▶ Task requirements
Below are the entries. Transcribe exactly the lines from the one with "cbn [rev app]." through the one with "Lemma content_length_found w", ends included, and leave out all others.

*** Records supplied ***

(** The first double CRLF of a message comes right after its head. *)
Lemma find_after_head (ls : list bytes) (body : bytes) (i : Z) :
  ls <> [] -> Forall line_ok ls ->
  find_from Client.CRLFCRLF_b
    (join Server.CRLF_b ls ++ Client.CRLFCRLF_b ++ body) i
  = (i + Z.of_nat (List.length (join Server.CRLF_b ls)))%Z.
Proof.
  unfold bytes in *. intros Hne Hall. revert i.
  induction ls as [|l ls IH]; [easy|]. intros i.
  inversion Hall as [|? ? [Hl1 Hl2] Hls]; subst.
  destruct ls as [|l' ls].
  - cbn [join]. unfold Client.CRLFCRLF_b at 1.
    rewrite find_from_skip by exact Hl2.
    apply find_from_here. apply (startswith_app Client.CRLFCRLF_b body).
  - rewrite join_cons by easy. rewrite <- !app_assoc.
    unfold Client.CRLFCRLF_b at 1. rewrite find_from_skip by exact Hl2.
    fold Client.CRLFCRLF_b.
    assert (Hj : exists c r, join Server.CRLF_b (l' :: ls) = c :: r /\ c <> x0d).
    { inversion Hls as [|? ? [Hn Hc] _]; subst.
      destruct l' as [|c l']; [easy|]. inversion Hc; subst.
      destruct ls; simpl; eauto. }
    destruct Hj as (c & r & Hj & Hc).
    specialize (IH ltac:(easy) Hls).
    rewrite !length_app. rewrite Hj in *.
    cbn [Server.CRLF_b app].
    assert (Es : startswith Client.CRLFCRLF_b
                   (x0d :: x0a :: c :: r ++ Client.CRLFCRLF_b ++ body) = false).
    { cbn [startswith Client.CRLFCRLF_b].
      rewrite (elt_eqb_neq x0d c) by congruence.
      cbn [andb]. now rewrite !andb_false_r. }
    rewrite (find_from_miss _ _ _ _ Es).
    rewrite find_from_miss by reflexivity.
    change ((c :: r) ++ Client.CRLFCRLF_b ++ body)
      with (c :: r ++ Client.CRLFCRLF_b ++ body) in IH.
    rewrite IH. change (List.length Server.CRLF_b) with 2%nat.
    cbn [List.length]. lia.
Qed.

Lemma plain_line_ok (l : pystr) :
  l <> [] -> Forall plain l -> line_ok (ascii_bytes l).
Proof.
  intros Hne Hp. split.
  - destruct l; [easy|discriminate].
  - unfold ascii_bytes. apply Forall_map.
    eapply Forall_impl; [|exact Hp].
    intros c (H1 & H2 & _) E. apply H2.
    rewrite <- (to_N_byte_of_N c) by lia. now rewrite E.
Qed.

(** A message whose head lines are plain text is taken apart into exactly
    those lines and its body. *)
Lemma parse_wire (lines : list pystr) (body : bytes) :
  lines <> [] ->
  Forall (fun l => l <> []) lines ->
  Forall (Forall plain) lines ->
  Client.parse_response
    (ascii_bytes (join Server.CRLF lines) ++ Server.CRLFCRLF_b ++ body)
  = Ok (lines, body).
Proof.
  intros Hne Hnel Hpl.
  set (head := ascii_bytes (join Server.CRLF lines)).
  assert (Hhead : head = join Server.CRLF_b (map ascii_bytes lines)).
  { unfold head, ascii_bytes. now rewrite map_join. }
  unfold Client.parse_response, find.
  change Server.CRLFCRLF_b with Client.CRLFCRLF_b.
  rewrite Hhead, find_after_head.
  - rewrite <- Hhead. rewrite Z.add_0_l.
    destruct (Z.eqb_spec (Z.of_nat (List.length head)) (-1)); [lia|].
    unfold slice_to, slice_from.
    replace (Z.to_nat (Z.of_nat (List.length head) + 4))
      with (List.length head + 4)%nat by lia.
    rewrite Nat2Z.id.
    rewrite firstn_app, firstn_all, Nat.sub_diag. cbn [firstn].
    rewrite app_nil_r.
    rewrite skipn_app, skipn_all2 by lia. cbn [app].
    replace (List.length head + 4 - List.length head)%nat with 4%nat by lia.
    cbn [skipn Client.CRLFCRLF_b app].
    unfold decode_latin1. cbn [bind]. unfold head.
    rewrite map_to_N_ascii_bytes.
    + change Client.CRLF with (CR :: [LF]).
      change Server.CRLF with (CR :: [LF]).
      rewrite split_join; [reflexivity|exact Hne|].
      eapply Forall_impl; [|exact Hpl]. apply plain_no_CR.
    + eapply Forall_impl; [|apply (head_ascii lines Hpl)].
      intros c Hc. simpl in Hc. lia.
  - destruct lines; [easy|discriminate].
  - apply Forall_map. rewrite Forall_forall in *.
    intros l Hl. apply plain_line_ok; auto.
Qed.

(** ** Reading the status code and the headers *)

Lemma numeral_not_space (c : N) : is_numeral c -> isspace c = false.
Proof.
  unfold is_numeral, is_digit. intros Hc.
  assert (H : c = 45 \/ c = 48 \/ c = 49 \/ c = 50 \/ c = 51 \/ c = 52
              \/ c = 53 \/ c = 54 \/ c = 55 \/ c = 56 \/ c = 57) by lia.
  repeat (destruct H as [->|H]; [reflexivity|]). now subst.
Qed.

Lemma no_space_check (s : pystr) :
  forallb (fun c => negb (isspace c)) s = true ->
  Forall (fun c => isspace c = false) s.
Proof.
  intros E. apply Forall_forall. intros c Hc.
  rewrite forallb_forall in E. apply negb_true_iff. now apply E.
Qed.

(** A word followed by a white-space character is split off. *)
Lemma split_ws_go_word (d : pystr) (sp : N) (cur r : pystr) :
  Forall (fun c => isspace c = false) d -> isspace sp = true ->
  split_ws_go cur (d ++ sp :: r)
  = flush_word (rev d ++ cur) ++ split_ws_go [] r.
Proof.
  intros Hd Hsp. revert cur.
  induction Hd as [|c d Hc Hd IH]; intros cur.
  - cbn [app rev split_ws_go]. now rewrite Hsp.
  - cbn [app split_ws_go]. rewrite Hc, IH. cbn [rev].
    now rewrite <- app_assoc.
Qed.

Lemma flush_word_rev (d : pystr) : d <> [] -> flush_word (rev d ++ []) = [d].
Proof.
  intros Hne. rewrite app_nil_r. destruct (rev d) eqn:Er.
  - apply (f_equal (@rev N)) in Er. rewrite rev_involutive in Er. easy.
  - cbn [flush_word]. now rewrite <- Er, rev_involutive.
Qed.

Lemma status_code_of_headers w code reason ctype body :
  Client.status_code_of (Server.response_headers w code reason ctype body)
  = Ok code.
Proof.
  unfold Client.status_code_of, Server.response_headers. cbn [hd].
  unfold split_ws.
  change (ulit "HTTP/1.1 " ++ str_of_Z code ++ ulit " " ++ reason)
    with (ulit "HTTP/1.1" ++ 32 :: (str_of_Z code ++ 32 :: reason)).
  rewrite split_ws_go_word;
    [|now apply no_space_check|reflexivity].
  rewrite split_ws_go_word;
    [|eapply Forall_impl; [apply numeral_not_space|apply str_of_Z_numeral]
     |reflexivity].
  rewrite !flush_word_rev by (apply str_of_Z_nonempty || discriminate).
  cbn. apply int_of_str_of_Z.
Qed.

Lemma lstrip_ws_last (l : pystr) (c : N) :
  isspace c = false -> exists l', lstrip_ws (l ++ [c]) = l' ++ [c].
Proof.
  intros Hc. induction l as [|x l IH]; cbn [app lstrip_ws].
  - rewrite Hc. now exists [].
  - destruct (isspace x); [exact IH|]. now exists (x :: l).
Qed.

Lemma strip_head (c : N) (m : pystr) :
  isspace c = false -> exists m', strip (c :: m) = c :: m'.
Proof.
  intros Hc. unfold strip. cbn [lstrip_ws]. rewrite Hc. cbn [rev].
  destruct (lstrip_ws_last (rev m) c Hc) as (l' & ->).
  rewrite rev_app_distr. now exists (rev l').
Qed.

Lemma strip_no_space (s : pystr) :
  Forall (fun c => isspace c = false) s -> strip s = s.
Proof.
  intros Hs. unfold strip.
  assert (Hl : forall t, Forall (fun c => isspace c = false) t -> lstrip_ws t = t).
  { intros t Ht. destruct Ht as [|c t Hc Ht]; [reflexivity|].
    cbn [lstrip_ws]. now rewrite Hc. }
  rewrite (Hl s Hs). rewrite Hl by now apply Forall_rev.
  apply rev_involutive.
Qed.

Lemma split1_go_name {A} `{Eqb A} (sep cur s n v : list A) :
  split1_go sep cur s = [n; v] -> exists m, n = rev cur ++ m.
Proof.
  revert cur. induction s as [|x s IH]; intros cur; cbn [split1_go].
  - discriminate.
  - destruct (startswith sep (x :: s)).
    + intros [= <- _]. exists []. now rewrite app_nil_r.
    + intros E. apply IH in E as (m & ->). exists (x :: m).
      cbn [rev]. now rewrite <- app_assoc.
Qed.

Lemma list_eqb_head_neq {A} `{Eqb A} (x y : A) (a b : list A) :
  x <> y -> list_eqb (x :: a) (y :: b) = false.
Proof.
  intros Hn. unfold list_eqb. cbn [startswith].
  rewrite (elt_eqb_neq x y Hn). cbn [andb]. apply andb_false_r.
Qed.

(** A line whose first character cannot begin the wanted name is passed
    over by the header lookup. *)
Lemma get_header_loop_skip w (c : N) (h : pystr) rest (k : N) (key : pystr) :
  c < 0x80 -> c <> COLON -> isspace c = false ->
  (if (0x41 <=? c) && (c <=? 0x5A) then c + 32 else c) <> k ->
  Client.get_header_loop w ((c :: h) :: rest) (k :: key)
  = Client.get_header_loop w rest (k :: key).
Proof.
  intros Hascii Hcolon Hsp Hk. cbn [Client.get_header_loop].
  destruct (contains [COLON] (c :: h)); [|reflexivity].
  destruct (split1 [COLON] (c :: h)) as [|n [|v [|? ?]]] eqn:E;
    try reflexivity.
  unfold split1 in E. cbn [split1_go] in E.
  rewrite startswith_head_neq in E by exact Hcolon.
  apply split1_go_name in E as (m & ->).
  cbn [rev app]. destruct (strip_head c m Hsp) as (m' & ->).
  unfold lower, lower_with. cbn [flat_map].
  apply N.ltb_lt in Hascii. rewrite Hascii. cbn [app].
  now rewrite list_eqb_head_neq.
Qed.

Lemma content_type_found w ctype rest :
  Client.get_header_loop w ((ulit "Content-Type: " ++ ctype) :: rest)
    (ulit "content-type")
  = Some (strip ctype).
Proof. reflexivity. Qed.

Lemma content_type_passed w ctype rest :
  Client.get_header_loop w ((ulit "Content-Type: " ++ ctype) :: rest)
    (ulit "content-length")
  = Client.get_header_loop w rest (ulit "content-length").
Proof. reflexivity. Qed.

Lemma content_length_found w len rest :
  Client.get_header_loop w ((ulit "Content-Length: " ++ len) :: rest)
    (ulit "content-length")
  = Some (strip len).
Proof. reflexivity. Qed.

Lemma header_lookups w code reason ctype body :
  let hs := Server.response_headers w code reason ctype body in
  Client.get_header_value w hs (ulit "Content-Type") = Some (strip ctype) /\
  Client.get_header_value w hs (ulit "Content-Length")
  = Some (str_of_N (N.of_nat (List.length body))).
Proof.
  cbv zeta. unfold Client.get_header_value, Server.response_headers.
  change (lower w (ulit "Content-Type")) with (ulit "content-type").
  change (lower w (ulit "Content-Length")) with (ulit "content-length").
  assert (Hdate : exists d, Server.date_header w = 68 :: d)
    by (now eexists).
  destruct Hdate as (d & ->).
  change (ulit "HTTP/1.1 " ++ str_of_Z code ++ ulit " " ++ reason)
    with (72 :: (ulit "TTP/1.1 " ++ str_of_Z code ++ ulit " " ++ reason)).
  change (ulit "content-type") with (99 :: ulit "ontent-type").
  change (ulit "content-length") with (99 :: ulit "ontent-length").
  rewrite !get_header_loop_skip by (reflexivity || discriminate).
  change (99 :: ulit "ontent-type") with (ulit "content-type").
  change (99 :: ulit "ontent-length") with (ulit "content-length").
  rewrite content_type_found, content_type_passed, content_length_found.
  split; [reflexivity|]. f_equal. apply strip_no_space.
  eapply Forall_impl; [|apply str_of_N_digits].
  intros c Hc. apply numeral_not_space. now right.
Qed.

*** End of Records supplied ***

▶ Task result
  cbn [rev app]. destruct (strip_head c m Hsp) as (m' & ->).
  unfold lower, lower_with. cbn [flat_map].
  apply N.ltb_lt in Hascii. rewrite Hascii. cbn [app].
  now rewrite list_eqb_head_neq.
Qed.

Lemma content_type_found w ctype rest :
  Client.get_header_loop w ((ulit "Content-Type: " ++ ctype) :: rest)
    (ulit "content-type")
  = Some (strip ctype).
Proof. reflexivity. Qed.

Lemma content_type_passed w ctype rest :
  Client.get_header_loop w ((ulit "Content-Type: " ++ ctype) :: rest)
    (ulit "content-length")
  = Client.get_header_loop w rest (ulit "content-length").
Proof. reflexivity. Qed.

Lemma content_length_found w len rest :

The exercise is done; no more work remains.